Les désordres climatiques font quatre fois plus de victimes que les conflits armés. Selon l'IMDC, Internal Displacement Monitoring Centre, en 2017, 30,6 millions de personnes ont dû se déplacer et migrer en raison des conflits et à des catastrophes ont eu lieu dans 143 pays et territoires. Parmi ces déplacés 18 millions l'ont été pour des raisons climatiques, tempêtes, inondations et sécheresses. Cela signifie qu'en moyenne 80 000 personnes ont été déplacées chaque jour au cours de l'année dernière. Il faut rajouter ceux qui changent de pays complètement. Chine, Philippines, Cuba, Etats-Unis et Inde sont les pays les plus touchés par le phénomène de réfugiés climatiques. 

8,6 millions d’entre elles ont dû fuir les inondations et 7,5 millions les tempêtes, notamment les cyclones tropicaux. 

D'ici fin 2018, l’ONU doit adopter un pacte mondial sur les réfugiés. Ce pacte devrait être adopté à Marrakech avant d'être renvoyé (le 19 décembre) auprès de l’Assemblée générale de l’ONU.  Ce pacte non contraignant repose sur un texte accepté en juillet par 192 états, à l'exception des Etats-Unis. La Pologne, où se tient la COP24 en décembre 2018, et la Hongrie ont annoncé qu'elles ne le ratifieraient pas. Autriche,  Bulgarie, République tchèque et Croatie y sont également hostiles.

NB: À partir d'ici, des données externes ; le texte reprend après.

(* ===== verification/ElfSpec.v ===== *)
(** * ELF objects: appending to a section, and the symbol tables of an object in memory (Elf.v) *)
From Stdlib Require Import Sorted.
From S2P Require Import Prelude.
From S2P Require Import ElfSym.
From S2P Require Import ElfSymSpec.
From S2P Require Import Elf.

Implicit Types (o : elfshobj_t) (s : elfshsect_t) (p q x : Z).

(** ** What an operation leaves alone *)

(** Two objects that differ by their sections and the place of the table of headers. *)
Definition same_meta o o' : Prop :=
  set_e_shoff 0 (set_sections ∅ o') = set_e_shoff 0 (set_sections ∅ o).

(** A section that has moved in the file. *)
Definition reoff s s' : Prop := ∃ z, s' = set_shdr (set_sh_offset z (shdr s)) s.

(** Outside of [S] the sections have only moved in the file. *)
Record frame (S : list Z) o o' : Prop := {
  fr_meta : same_meta o o';
  fr_dom : dom (sections o') = dom (sections o);
  fr_sect x s : x ∉ S → sections o !! x = Some s → ∃ s', sections o' !! x = Some s' ∧ reoff s s';
}.

Lemma reoff_refl s : reoff s s.
Proof. exists (sh_offset (shdr s)). by destruct s as [? [] ? ? ? ? ? ?]. Qed.

Lemma reoff_trans s s' s'' : reoff s s' → reoff s' s'' → reoff s s''.
Proof. intros [z ->] [z' ->]. by exists z'. Qed.

Lemma moved_refl S o : frame S o o.
Proof. split; [done | done |]. intros x s _ Hx. exists s. split; [done | apply reoff_refl]. Qed.

Lemma moved_trans S o o' o'' : frame S o o' → frame S o' o'' → frame S o o''.
Proof.
  intros [M D F] [M' D' F']. split; [unfold same_meta in *; congruence | congruence |].
  intros x s Hx Hs. destruct (F x s Hx Hs) as (s' & Hs' & R). destruct (F' x s' Hx Hs') as (s'' & Hs'' & R').
  exists s''. split; [done | by eapply reoff_trans].
Qed.

Lemma moved_weaken S S' o o' : (∀ x, x ∈ S → x ∈ S') → frame S o o' → frame S' o o'.
Proof. intros HS [M D F]. split; try done. intros x s Hx. apply F. auto. Qed.

Lemma frame_set S o x s s' : sections o !! x = Some s → x ∈ S → frame S o (set_sections (<[x := s']> (sections o)) o).
Proof.
  intros Hs HS. split; [done | |].
  - cbn. rewrite dom_insert_lookup_L; [done | by eexists].
  - intros y t Hy Ht. exists t. cbn. rewrite lookup_insert_ne by (by intros ->). split; [done | apply reoff_refl].
Qed.

Lemma meta_secthash S o o' : frame S o o' → secthash o' = secthash o.
Proof. intros [M _ _]. unfold same_meta in M. by destruct o, o'; simplify_eq/=. Qed.
Lemma meta_sectlist S o o' : frame S o o' → sectlist o' = sectlist o.
Proof. intros [M _ _]. unfold same_meta in M. by destruct o, o'; simplify_eq/=. Qed.
Lemma meta_rights S o o' : frame S o o' → rights o' = rights o.
Proof. intros [M _ _]. unfold same_meta in M. by destruct o, o'; simplify_eq/=. Qed.
Lemma meta_ostype S o o' : frame S o o' → ostype o' = ostype o.
Proof. intros [M _ _]. unfold same_meta in M. by destruct o, o'; simplify_eq/=. Qed.

(** ** Moving the sections that follow *)

(** The sections of the list are there, once. *)
Definition listed o : Prop := NoDup (sectlist o) ∧ Forall (λ x, is_Some (sections o !! x)) (sectlist o).

Lemma listed_frame S o o' : frame S o o' → listed o → listed o'.
Proof.
  intros Hf [Hn Hl]. pose proof (meta_sectlist _ _ _ Hf) as Es. split; rewrite Es; [done |].
  eapply Forall_impl; [exact Hl |]. intros x Hx. apply elem_of_dom. rewrite (fr_dom _ _ _ Hf). by apply elem_of_dom.
Qed.

Lemma after_split p (l : list Z) : p ∈ l → ∃ l1, l = l1 ++ p :: after p l ∧ p ∉ l1.
Proof.
  induction l as [| y l IH]; [by intros ?%not_elem_of_nil |]. cbn [after].
  destruct (Z.eqb_spec y p) as [-> | Hne].
  - intros _. exists []. split; [done | apply not_elem_of_nil].
  - intros [? | Hin]%elem_of_cons; [by subst |]. destruct (IH Hin) as (l1 & E & Hn).
    exists (y :: l1). split; [by rewrite E at 1 |]. rewrite not_elem_of_cons. done.
Qed.

Lemma after_in p (l : list Z) x : x ∈ after p l → x ∈ l.
Proof.
  induction l as [| y l IH]; [done |]. cbn [after]. destruct (y =? p); rewrite elem_of_cons; auto.
Qed.

Lemma after_NoDup p (l : list Z) : NoDup l → NoDup (after p l) ∧ p ∉ after p l.
Proof.
  induction 1 as [| y l Hy Hl IH]; [split; [constructor | apply not_elem_of_nil] |]. cbn [after].
  destruct (Z.eqb_spec y p) as [-> |]; done.
Qed.

(** What the growth of a section by [len] does to one that follows. *)
Definition move_sect (mapped : bool) (len : Z) s : elfshsect_t :=
  let h := shdr s in
  let h := if mapped && negb (sh_addr h =? 0) then set_sh_addr (u32 (sh_addr h + len)) h else h in
  set_shdr (if is_runtime s then h else set_sh_offset (u32 (sh_offset h + len)) h) s.

Lemma move_unmapped len s : reoff s (move_sect false len s).
Proof.
  unfold move_sect. cbn [andb]. destruct (is_runtime s).
  - exists (sh_offset (shdr s)). by destruct s as [? [] ? ? ? ? ? ?].
  - by eexists.
Qed.

Lemma shift_next_spec o mapped len (l : list Z) :
  NoDup l → Forall (λ x, is_Some (sections o !! x)) l →
  ∃ m, shift_next o mapped len l = Some (set_sections m o) ∧
    ∀ x, m !! x = if decide (x ∈ l) then move_sect mapped len <$> sections o !! x else sections o !! x.
Proof.
  intros Hn. revert o. induction Hn as [| y l Hy Hn IH]; intros o Hl.
  - exists (sections o). split; [by destruct o |]. intros x. rewrite decide_False by apply not_elem_of_nil. done.
  - apply Forall_cons in Hl as [[s Hs] Hl]. cbn [shift_next]. unfold upd, get. rewrite Hs. mstep.
    fold (move_sect mapped len s).
    destruct (IH (set_sections (<[y := move_sect mapped len s]> (sections o)) o)) as (m & E & Hm).
    { eapply Forall_impl; [exact Hl |]. intros x [t Ht]. cbn. destruct (decide (x = y)) as [-> | Hne].
      - rewrite lookup_insert_eq. by eexists.
      - rewrite lookup_insert_ne by done. by eexists. }
    exists m. split; [by rewrite E |]. intros x. rewrite Hm. cbn. destruct (decide (x = y)) as [-> | Hne].
    + rewrite decide_False, lookup_insert_eq, decide_True by (done || by left). by rewrite Hs.
    + rewrite lookup_insert_ne by done. destruct (decide (x ∈ l)).
      * by rewrite decide_True by (by right).
      * rewrite decide_False; [done |]. by intros [? | ?]%elem_of_cons.
Qed.

Section spec.
Context `{!Qsort}.

(** A section that is full, its data having the size that the header says. *)
Record full s (d : list Z) : Prop := {
  fl_data : data s = Some d;
  fl_size : sh_size (shdr s) = Z.of_nat (length d);
  fl_end : curend s = Z.of_nat (length d);
  fl_flags : is_runtime s = false;
}.

(** The section once [input] is at its end. *)
Definition longer s (d : list Z) : elfshsect_t :=
  set_curend (Z.of_nat (length d)) (set_shdr (set_sh_size (Z.of_nat (length d)) (shdr s)) (set_data (Some d) s)).

Lemma full_longer s d d' : full s d → full (longer s d') d'.
Proof. intros [_ _ _ F]. by split. Qed.

Lemma full_reoff s s' d : full s d → reoff s s' → full s' d.
Proof. intros [A B C D] [z ->]. by split. Qed.

(** The append up to the shift of what follows. *)
Lemma append_full o p s d input :
  sections o !! p = Some s → full s d → input ≠ [] →
  Z.of_nat (length d) + Z.of_nat (length input) < 2 ^ 31 →
  elfsh_append_data_to_section o (Some p) (Some input) =
  ((λ o', (o', Z.of_nat (length d))) <$>
   shift_object (set_sections (<[p := longer s (d ++ input)]> (sections o)) o) p (Z.of_nat (length input))).
Proof.
  intros Hs [Hd Hz He Hf] Hi Hlen. unfold elfsh_append_data_to_section.
  assert (0 < Z.of_nat (length input)) as Hpos by (destruct input; cbn; [done | lia]).
  rewrite (proj2 (Z.eqb_neq _ _)) by lia. unfold get at 1. rewrite Hs. mstep. rewrite Hz, He, Hf, Hd.
  rewrite (wrapu_small 32 (_ + _)), (proj2 (Z.ltb_lt _ _)) by lia. cbn [andb]. unfold guard_ub at 1.
  rewrite bool_decide_true by lia. mstep. unfold upd, get. rewrite Hs. mstep.
  rewrite Nat2Z.id, firstn_all. cbn [curend set_shdr shdr]. rewrite He, (wrapu_small 32 (_ + _)) by lia.
  assert (set_curend (Z.of_nat (length d) + Z.of_nat (length input))
            (set_shdr (set_sh_size (Z.of_nat (length d) + Z.of_nat (length input)) (shdr s))
               (set_data (Some (d ++ input)) s)) = longer s (d ++ input)) as ->
    by (unfold longer; by rewrite length_app, Nat2Z.inj_add).
  destruct (shift_object _ _ _); mstep; [| done]. do 2 f_equal.
  rewrite Z.add_simpl_r, wrapu_small, wraps_small by lia. done.
Qed.

(** Appending to a section that has no address: nothing else changes but the places in the
    file. *)
Lemma append_unmapped o p s d input :
  listed o → sections o !! p = Some s → full s d → sh_addr (shdr s) = 0 → input ≠ [] →
  Z.of_nat (length d) + Z.of_nat (length input) < 2 ^ 31 →
  ∃ o', elfsh_append_data_to_section o (Some p) (Some input) = Some (o', Z.of_nat (length d)) ∧
    frame [p] o o' ∧ sections o' !! p = Some (longer s (d ++ input)).
Proof.
  intros Hl Hs Hfu Ha Hi Hlen. rewrite (append_full o p s d) by done.
  set (o1 := set_sections _ o). set (s1 := longer s (d ++ input)).
  assert (frame [p] o o1) as F1 by (apply (frame_set _ _ _ s); [done | by left]).
  assert (sections o1 !! p = Some s1) as Hs1 by apply lookup_insert_eq.
  unfold shift_object, get. rewrite Hs1. mstep. change (sh_addr (shdr s1)) with (sh_addr (shdr s)). rewrite Ha. cbn [Z.eqb].
  destruct ((rights o1 =? O_RDONLY) || is_runtime s1); mstep; [by exists o1 |].
  match goal with |- context [shift_next ?x _ _ _] => set (o2 := x) end.
  assert (sections o2 = sections o1 ∧ sectlist o2 = sectlist o1 ∧ same_meta o1 o2) as (Es & El & Em)
    by (unfold o2; by destruct (_ <=? _)).
  destruct (listed_frame _ _ _ F1 Hl) as [Hn Hall]. rewrite <-El in Hn, Hall. rewrite <-Es in Hall.
  destruct (after_NoDup p _ Hn) as [Hna Hpa]. rewrite El in Hna, Hpa.
  destruct (shift_next_spec o2 false (Z.of_nat (length input)) (after p (sectlist o1)) Hna) as (m & E & Hm).
  { rewrite Forall_forall in *. intros x Hx. apply Hall. rewrite El. by eapply after_in. }
  cbn [negb]. rewrite El, E. mstep. eexists. split; [done |].
  assert (frame [] o1 (set_sections m o2)) as F2.
  { split.
    - unfold same_meta in *. by destruct o1, o2.
    - apply set_eq. intros x. cbn. rewrite !elem_of_dom, Hm, Es. destruct (decide _); [by rewrite fmap_is_Some | done].
    - intros x t _ Ht. cbn. rewrite Hm, Es, Ht. destruct (decide _).
      + eexists. split; [done |]. apply move_unmapped.
      + exists t. split; [done | apply reoff_refl]. }
  split.
  - eapply moved_trans; [exact F1 |]. eapply moved_weaken; [| exact F2]. by intros x ?%not_elem_of_nil.
  - cbn. by rewrite Hm, decide_False, Es by done.
Qed.
End spec.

Ce pacte rappelle les principes d'un engagement commun  en matière d'accueil des réfugiés.  Le texte incite à améliorer l'accueil des personnes et rappelle que « La migration a été une partie intégrante de l’expérience humaine à travers l’histoire, et nous reconnaissons que c’est une source de prospérité, d’innovation et de développement soutenable dans notre monde globalisé, et que cet impact positif peut être optimisé en améliorant la gouvernance des migration ».

Ce pacte ne concerne pas que les réfugiés climatiques, mais les migrants en général.